Even before Friday’s announcement, dozens of judges across the U.S. had already issued temporary orders directing the government to restore students’ records in a database that Immigration and Customs Enforcement, or ICE, uses to monitor international students while they’re in the U.S. The database, known as the Student and Exchange Visitor Information System, tracks whether they are complying with the requirements to maintain their legal status. The SEVIS database also tracks schools’ disciplinary action against students or any criminal charges filed against them.
ICE had begun suddenly terminating thousands of students’ SEVIS records in recent weeks, in many cases over what lawyers say were minor disciplinary records that the government uncovered after running background checks. Without an entry in the SEVIS database, international students cannot easily adjust or extend their legal status, meaning many of those whose records were terminated would likely soon be forced to leave the country.
The database terminations were just one of many steps the Trump administration has taken to ramp up efforts to expel noncitizens – including those with and without legal status.
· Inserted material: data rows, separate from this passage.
(** [preprocess_audio_data], server.py lines 60-71. *)
Definition preprocess_audio_data (audio_array : list sample)
    (original_sampling_rate target_sampling_rate max_len : Z) : result tensor :=
  let? audio_array :=
    normalized_waveform audio_array original_sampling_rate
                        target_sampling_rate max_len in
  to_melspectrogram audio_array target_sampling_rate 40.
End Normalizer.

(** ** Classifier adapter *)

(** The ten known labels, server.py lines 30-33. *)
Definition class_names : list string :=
  [ "bobfly1"; "ducfly"; "brratt1"; "barant1"; "squcuc1";
    "greant1"; "bubwre1"; "oliwoo1"; "fepowl"; "butwoo1" ]%string.

(** Running maximum used by [np.argmax] / [np.max] on finite values: the
    first occurrence of the largest value wins, a later value replaces the
    current best only when it is strictly larger. *)
Fixpoint argmax_from (best : Q) (best_i i : nat) (l : list Q) : nat :=
  match l with
  | [] => best_i
  | x :: t =>
      if Qle_bool x best then argmax_from best best_i (S i) t
      else argmax_from x i (S i) t
  end.

Fixpoint max_from (best : Q) (l : list Q) : Q :=
  match l with
  | [] => best
  | x :: t => if Qle_bool x best then max_from best t else max_from x t
  end.

(** [np.argmax(pred)] on the flattened array; empty input raises. *)
Definition np_argmax (l : list Q) : result nat :=
  match l with
  | [] => raise (LibraryError "ValueError: attempt to get argmax of an empty sequence")
  | x :: t => ok (argmax_from x 0 1 t)
  end.

(** [np.max(pred)] *)
Definition np_max (l : list Q) : result Q :=
  match l with
  | [] => raise (LibraryError "ValueError: zero-size array to reduction operation maximum which has no identity")
  | x :: t => ok (max_from x t)
  end.

(** [names[i]] for a non-negative index. *)
Definition list_getitem (names : list string) (i : nat) : result string :=
  match names !! i with
  | Some s => ok s
  | None => raise (LibraryError "IndexError: list index out of range")
  end.

Section Classifier.
Context {L : Libraries}.

(** The loaded Keras model: its declared [input_shape] (batch dimension
    [None]) and its forward pass, which yields one row per batch item. *)
Record keras_model : Type := {
  input_shape : list (option Z);
  model_predict : tensor -> result (list (list Q));
}.

(** Lines 76-79 of [inference_from_melspec]: resize unless the shapes
    already agree. *)
Definition resize_to_model (mel_spec_db : tensor) (model : keras_model)
  : result tensor :=
  if negb (bool_decide (slice 1 3 (input_shape model)
                        = Some <$> slice 1 3 (tensor_shape mel_spec_db)))
  then tf_image_resize mel_spec_db (slice 1 3 (input_shape model))
  else ok mel_spec_db.

(** [inference_from_melspec], server.py lines 73-89. *)
Definition inference_from_melspec (mel_spec_db : tensor) (model : keras_model)
    (class_names : list string) : result (string * Q) :=
  let? mel_spec_resized := resize_to_model mel_spec_db model in
  let mel_spec_resized := expand_dims_0 mel_spec_resized in
  let? pred := model_predict model mel_spec_resized in
  let? pred_label := np_argmax (concat pred) in
  let? confidence := np_max (concat pred) in
  let? name := list_getitem class_names pred_label in
  ok (name, confidence).
End Classifier.

(** ** File names *)

(** [c.lower()] on one character. *)
Definition ascii_lower (c : ascii) : ascii :=
  let n := nat_of_ascii c in
  if ((65 <=? n)%nat && (n <=? 90)%nat)%bool then ascii_of_nat (n + 32) else c.

(** [s.lower()] *)
Fixpoint str_lower (s : string) : string :=
  match s with
  | EmptyString => EmptyString
  | String c r => String (ascii_lower c) (str_lower r)
  end.

(** [s[n:]] *)
Fixpoint str_drop (n : nat) (s : string) : string :=
  match n, s with
  | O, _ => s
  | S n', String _ r => str_drop n' r
  | S _, EmptyString => EmptyString
  end.

(** [s.endswith(suffix)]: the last [len(suffix)] characters are [suffix]. *)
Definition str_endswith (s suffix : string) : bool :=
  ((String.length suffix <=? String.length s)%nat
   && String.eqb (str_drop (String.length s - String.length suffix) s) suffix)%bool.

(** [s.endswith((suffix1, suffix2, ...))] *)
Definition str_endswith_any (s : string) (suffixes : list string) : bool :=
  existsb (str_endswith s) suffixes.

(** The tuple of line 162. *)
Definition accepted_extensions : list string :=
  [ ".mp3"; ".wav"; ".m4a" ]%string.

(** The interface wording, independent of how the handler computes it.
    Two characters are the same letter up to case when they are equal, or
    one is a capital [A]..[Z] and the other its small letter, 32 code
    points further on. *)
Definition is_capital (c : ascii) : Prop :=
  (65 <= nat_of_ascii c <= 90)%nat.

Inductive same_letter : ascii -> ascii -> Prop :=
| same_letter_exact (c : ascii) : same_letter c c
| same_letter_capital_small (u l : ascii) :
    is_capital u -> nat_of_ascii l = (nat_of_ascii u + 32)%nat ->
    same_letter u l
| same_letter_small_capital (l u : ascii) :
    is_capital u -> nat_of_ascii l = (nat_of_ascii u + 32)%nat ->
    same_letter l u.

(** Two strings are equal up to case, letter by letter. *)
Inductive ci_equal : string -> string -> Prop :=
| ci_equal_empty : ci_equal EmptyString EmptyString
| ci_equal_char (a b : ascii) (s t : string) :
    same_letter a b -> ci_equal s t ->
    ci_equal (String a s) (String b t).

(** A name ends with an extension, ignoring case, when it splits into a
    stem and a tail that equals the extension up to case. *)
Definition ends_with_ci (name ext : string) : Prop :=
  exists stem tail : string, name = stem +:+ tail /\ ci_equal tail ext.

Definition accepted_extension (name : string) : Prop :=
  ends_with_ci name ".mp3" \/ ends_with_ci name ".wav" \/ ends_with_ci name ".m4a".

(** ** The world: temporary files and what has been done so far *)

Record world : Type := World {
  files : gmap string (list Byte.byte);
  trace : list event;
}.

(** A statement sequence that reads and changes the world and either
    returns or raises. *)
Definition M (A : Type) : Type := world -> world * result A.

Definition wret {A} (a : A) : M A := fun w => (w, ok a).
Definition wraise {A} (e : exn) : M A := fun w => (w, raise e).

Definition wbind {A B} (m : M A) (k : A -> M B) : M B :=
  fun w =>
    match m w with
    | (w1, inl e) => (w1, inl e)
    | (w1, inr a) => k a w1
    end.

(** A pure library call made from a stateful context. *)
Definition lift {A} (r : result A) : M A := fun w => (w, r).

(** Record that a step was carried out. *)
Definition emit (ev : event) : M unit :=
  fun w => (World (files w) (trace w ++ [ev]), ok tt).

(** [if cond: body] with nothing after it in the branch. *)
Definition wwhen (cond : bool) (body : M unit) : M unit :=
  if cond then body else wret tt.

(** [try: body finally: cleanup].  The cleanup runs whether [body]
    returned or raised; an exception raised by the cleanup replaces the
    outcome of [body]. *)
Definition try_finally {A} (body : M A) (cleanup : M unit) : M A :=
  fun w =>
    let '(w1, r) := body w in
    match cleanup w1 with
    | (w2, inl e) => (w2, inl e)
    | (w2, inr _) => (w2, r)
    end.

(** [try: body except Exception as e: handler(e)].  Every [exn] is an
    [Exception], so every raise of [body] is handled. *)
Definition try_except {A} (body : M A) (handler : exn -> M A) : M A :=
  fun w =>
    match body w with
    | (w1, inl e) => handler e w1
    | (w1, inr a) => (w1, inr a)
    end.

Declare Scope world_scope.
Delimit Scope world_scope with world.
Notation "x <- c ;; k" := (wbind c (fun x => k))
  (at level 100, c at next level, right associativity) : world_scope.
Notation "c ;;; k" := (wbind c (fun _ => k))
  (at level 100, right associativity) : world_scope.
Local Open Scope world_scope.

(** [loop.run_in_executor(executor, f)] followed by [await]: the caller
    resumes with what [f] returned, or with the exception [f] raised. *)
Definition run_in_executor {A} (f : M A) : M A := f.

(** ** Decoding an upload *)

Section Decoder.
Context {L : Libraries}.

(** [tempfile.NamedTemporaryFile(delete=False, suffix='.mp3')]: an empty
    file appears under the chosen name. *)
Definition NamedTemporaryFile (suffix : string) : M string :=
  fun w =>
    let name := tempfile_stem (files w) +:+ suffix in
    (World (<[name := []]> (files w)) (trace w ++ [EvTempCreate name]), ok name).

(** [temp_file.write(file_content)] and the close at the end of [with].
    Either may raise; a prefix of the bytes has then reached the file, and
    the file stays where it is, having been created with [delete=False]. *)
Definition temp_file_write (name : string) (file_content : list Byte.byte)
  : M unit :=
  fun w =>
    match temp_write_fault name file_content with
    | None =>
        (World (<[name := file_content]> (files w))
               (trace w ++ [EvTempWrite name (len file_content)]), ok tt)
    | Some (e, n) =>
        (World (<[name := take n file_content]> (files w))
               (trace w ++ [EvTempWrite name (len (take n file_content))]),
         raise e)
    end.

(** The [with] block of [_process_sync], lines 134-136: it yields
    [temp_path], or raises what the write or the close raised. *)
Definition temp_file_block (file_content : list Byte.byte) : M string :=
  temp_file <- NamedTemporaryFile ".mp3" ;;
  temp_file_write temp_file file_content ;;;
  wret temp_file.

(** [librosa.load(temp_path, sr=None)] *)
Definition load_path (path : string) : M (list sample * Z) :=
  fun w =>
    (World (files w) (trace w ++ [EvDecode path]),
     match files w !! path with
     | Some bytes => librosa_load bytes
     | None => raise (LibraryError "FileNotFoundError")
     end).

(** [os.path.exists(temp_path)] *)
Definition os_path_exists (path : string) : M bool :=
  fun w => (w, ok (bool_decide (is_Some (files w !! path)))).

(** [os.unlink(temp_path)] *)
Definition os_unlink (path : string) : M unit :=
  fun w =>
    match files w !! path with
    | Some _ => (World (delete path (files w)) (trace w ++ [EvUnlink path]), ok tt)
    | None => (w, raise (LibraryError "FileNotFoundError"))
    end.
Lemma C7_usage_logged_witness :
  let env := env_at noon in
  let req := png_upload None None in
  (valid_image req ∧ writable_name (safe_name_of env req) = true ∧
   enforce_credits env (get_current_user None empty_state) None
     (store_upload env req empty_state)
   = (set_guests {[ e_uuid env := mkGuest 1 noon noon ]}
        (store_upload env req empty_state),
      Allowed GuestCredit (WhoGuest (e_uuid env)))) ∧
  (∃ payload, (style_image "stability" env req empty_state).2 = Json200 payload) ∧
  ∃ row,
    generation_logs (style_image "stability" env req empty_state).1 = [row] ∧
    created_at row = noon ∧
    WhoGuest (e_uuid env) = WhoGuest (e_uuid env) ∧
    user_id row = None ∧ guest_id row = Some (e_uuid env).
Proof.
  intros env req.
  assert (Hv : valid_image req).
  { split; [reflexivity|]. vm_compute. congruence. }
  assert (Hw : writable_name (safe_name_of env req) = true) by reflexivity.
  assert (He : enforce_credits env (get_current_user None empty_state) None
                 (store_upload env req empty_state)
               = (set_guests {[ e_uuid env := mkGuest 1 noon noon ]}
                    (store_upload env req empty_state),
                  Allowed GuestCredit (WhoGuest (e_uuid env)))) by reflexivity.
  split; [auto|].
  exact (C7_usage_logged "stability" env req empty_state _ _ _
           (or_intror eq_refl) Hv Hw He).
Defined.

(** C7 as stated fails: with any other provider name a guest request is
    let through and debited, then answered 400 with no usage event. *)
Lemma C7_counterexample :
  let env := env_at noon in
  let req := png_upload None None in
  let r := style_image "dalle" env req empty_state in
  (enforce_credits env (get_current_user None empty_state) None
     (store_upload env req empty_state)).2
    = Allowed GuestCredit (WhoGuest (e_uuid env)) ∧
  r.2 = Json400 "Unknown AI provider" ∧
  credits <$> guests r.1 !! e_uuid env = Some 1 ∧
  generation_logs r.1 = [].
Proof. intros env req r. repeat split; reflexivity. Qed.

(** ** The status route *)

(** C6 (amended): the status route never changes a user row, an email
    token, the usage log, the upload directory or the balance of an
    existing guest. For a signed-in user it leaves the whole state as it
    is and reports the stored address, verification flag and balance, the
    limit, as [used_last_24h] the count of the 24 hours before its first
    clock read, and [next_available_ts], which is null exactly when fewer
    than [DAILY_FREE_LIMIT] events of the user lie in the 24 hours before
    its second clock read, so, the two reads being equal, exactly when
    the reported [used_last_24h] is below the reported limit; when not
    null it is the timestamp of [t_k + 24h], the user's balance playing
    no part. For any other request it resolves the guest itself: the
    guest row is created with 2 credits when missing, its [last_seen] is
    refreshed otherwise, and [next_available_ts] is null. *)
Theorem C6_status_frame env sub cookie s :
  let r := credits_route env sub cookie s in
  users r.1 = users s ∧ email_tokens r.1 = email_tokens s ∧
  generation_logs r.1 = generation_logs s ∧ uploads r.1 = uploads s ∧
  (∀ gid g, guests s !! gid = Some g →
            credits <$> guests r.1 !! gid = Some (credits g)) ∧
  match get_current_user sub s with
  | Some (uid, u) =>
      r.1 = s ∧
      ∃ summary,
        r.2 = Some summary ∧
        kind summary = "user" ∧ s_email summary = Some (email u) ∧
        verified summary = is_verified u ∧
        s_free_credits summary = Some (free_credits u) ∧
        guest_credits summary = None ∧
        daily_limit summary = DAILY_FREE_LIMIT ∧
        s_used_last_24h summary = used_in_window (c_now_count env) uid s ∧
        (s_next_available_ts summary = None ↔
         used_in_window (c_now_next env) uid s < DAILY_FREE_LIMIT) ∧
        (c_now_next env = c_now_count env →
         (s_next_available_ts summary = None ↔
          s_used_last_24h summary < daily_limit summary)) ∧
        (∀ ts, s_next_available_ts summary = Some ts →
           ∃ t_k, kth_most_recent (Z.to_nat DAILY_FREE_LIMIT) t_k
                    (created_at <$> user_window (c_now_next env) uid s) ∧
                  ts = timestamp (c_local_to_seconds env) (t_k + timedelta_hours 24))
  | None =>
      let gid := resolve_gid cookie (c_uuid env) in
      let g' := match guests s !! gid with
                | Some g => with_last_seen (c_now_seen env) g
                | None => mkGuest 2 (c_now_seen env) (c_now_seen env)
                end in
      guests r.1 = <[gid := g']> (guests s) ∧
      r.2 = Some (mkCreditsSummary "guest" None false None (Some (credits g')) 0
                    (count_last_24h (c_now_count env) None (Some gid) s) None)
  end.
Proof.
  intros r. subst r. unfold credits_route.
  destruct (get_current_user sub s) as [[uid u]|] eqn:Hcur.
  - destruct (get_current_user_Some _ _ _ _ Hcur) as [Hne Hu].
    rewrite Hu. cbn. rewrite count_last_24h_user by done.
    do 4 (split; [done|]). split; [by intros gid g ->|].
    split; [done|]. eexists. split; [reflexivity|]. cbn.
    do 7 (split; [done|]).
    split; [apply next_available_ts_None|]. split.
    + intros ->. apply next_available_ts_None.
    + intros ts Hts.
      destruct (next_available_ts_Some _ _ _ _ _ Hts) as (t_k & -> & Hk & _). eauto.
  - unfold get_or_create_guest.
    destruct (guests s !! resolve_gid cookie (c_uuid env)) as [g|] eqn:Hg; cbn.
    + do 4 (split; [done|]). split; [|done].
      intros gid g0 Hg0. rewrite lookup_insert. case_decide; [|by rewrite Hg0].
      subst gid. rewrite Hg in Hg0. by injection Hg0 as ->.
    + do 4 (split; [done|]). split; [|done].
      intros gid g0 Hg0. rewrite lookup_insert. case_decide; [|by rewrite Hg0].
      subst gid. by rewrite Hg in Hg0.
Qed.

(** C6 as stated fails: a status query by a new visitor creates a guest
    row holding 2 credits; and a verified user with a prepaid credit and
    two recent events is let through while the status query reports a
    non-null [next_available_ts]. *)
Lemma C6_counterexample :
  let cenv := credits_env_at noon in
  let u := mkUser "a@b.c" "h" true 1 true 0 None in
  let s := state_with u [noon - hour; noon - 2 * hour] in
  (guests empty_state !! c_uuid cenv = None ∧
   guests (credits_route cenv None None empty_state).1 !! c_uuid cenv
     = Some (mkGuest 2 noon noon) ∧
   entitlement_view (credits_route cenv None None empty_state).1
     ≠ entitlement_view empty_state)
  ∧ ((enforce_credits (env_at noon) (get_current_user (Some 1) s) None s).2
       = Allowed Prepaid (WhoUser 1) ∧
     s_next_available_ts <$> (credits_route cenv (Some 1) None s).2
       = Some (Some (timestamp utc (noon - 2 * hour + day)))).
Proof.
  intros cenv u s. split; [|split; vm_compute; reflexivity].
  split; [reflexivity|]. split; [reflexivity|].
  intros Heq.
  assert (H : (entitlement_view (credits_route cenv None None empty_state).1).1.2
              !! c_uuid cenv
              = (entitlement_view empty_state).1.2 !! c_uuid cenv)
    by (by rewrite Heq).
  vm_compute in H. congruence.
Qed.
Secretary of State Marco Rubio has also said he has revoked hundreds of visas, many for students who participated in pro-Palestinian campus protests last year.
International students whose SEVIS records were cancelled have filed nearly a hundred federal lawsuits across the country, a government lawyer said in a court hearing Friday.
At the start of that hearing before a federal judge in Washington, D.C., the lawyer read a statement announcing that students’ terminated SEVIS records would be restored, at least temporarily, while the government adopts a formal policy for revoking records in the database.
Brian Green, the attorney representing the plaintiff in that case, provided NPR with a copy of the statement that he said the government lawyer, Joseph Carilli, emailed him.
Green represents an American University student whose SEVIS record was canceled over an arrest that resulted in no charges, he said. He called the government’s announcement reversing course on its blanket revocations “a sigh of relief” for international students across the country. He said immigration attorneys have documented close to 5,000 students whose SEVIS records have been terminated in recent weeks. It’s unclear whether the government will restore all of them, or only those of students who have sued.
“The SEVIS records for plaintiff(s) in this case (and other similarly situated plaintiffs) will remain Active or shall be re-activated,” the government’s courtroom statement read.
The Departments of Justice and Homeland Security did not immediately reply to requests for comment.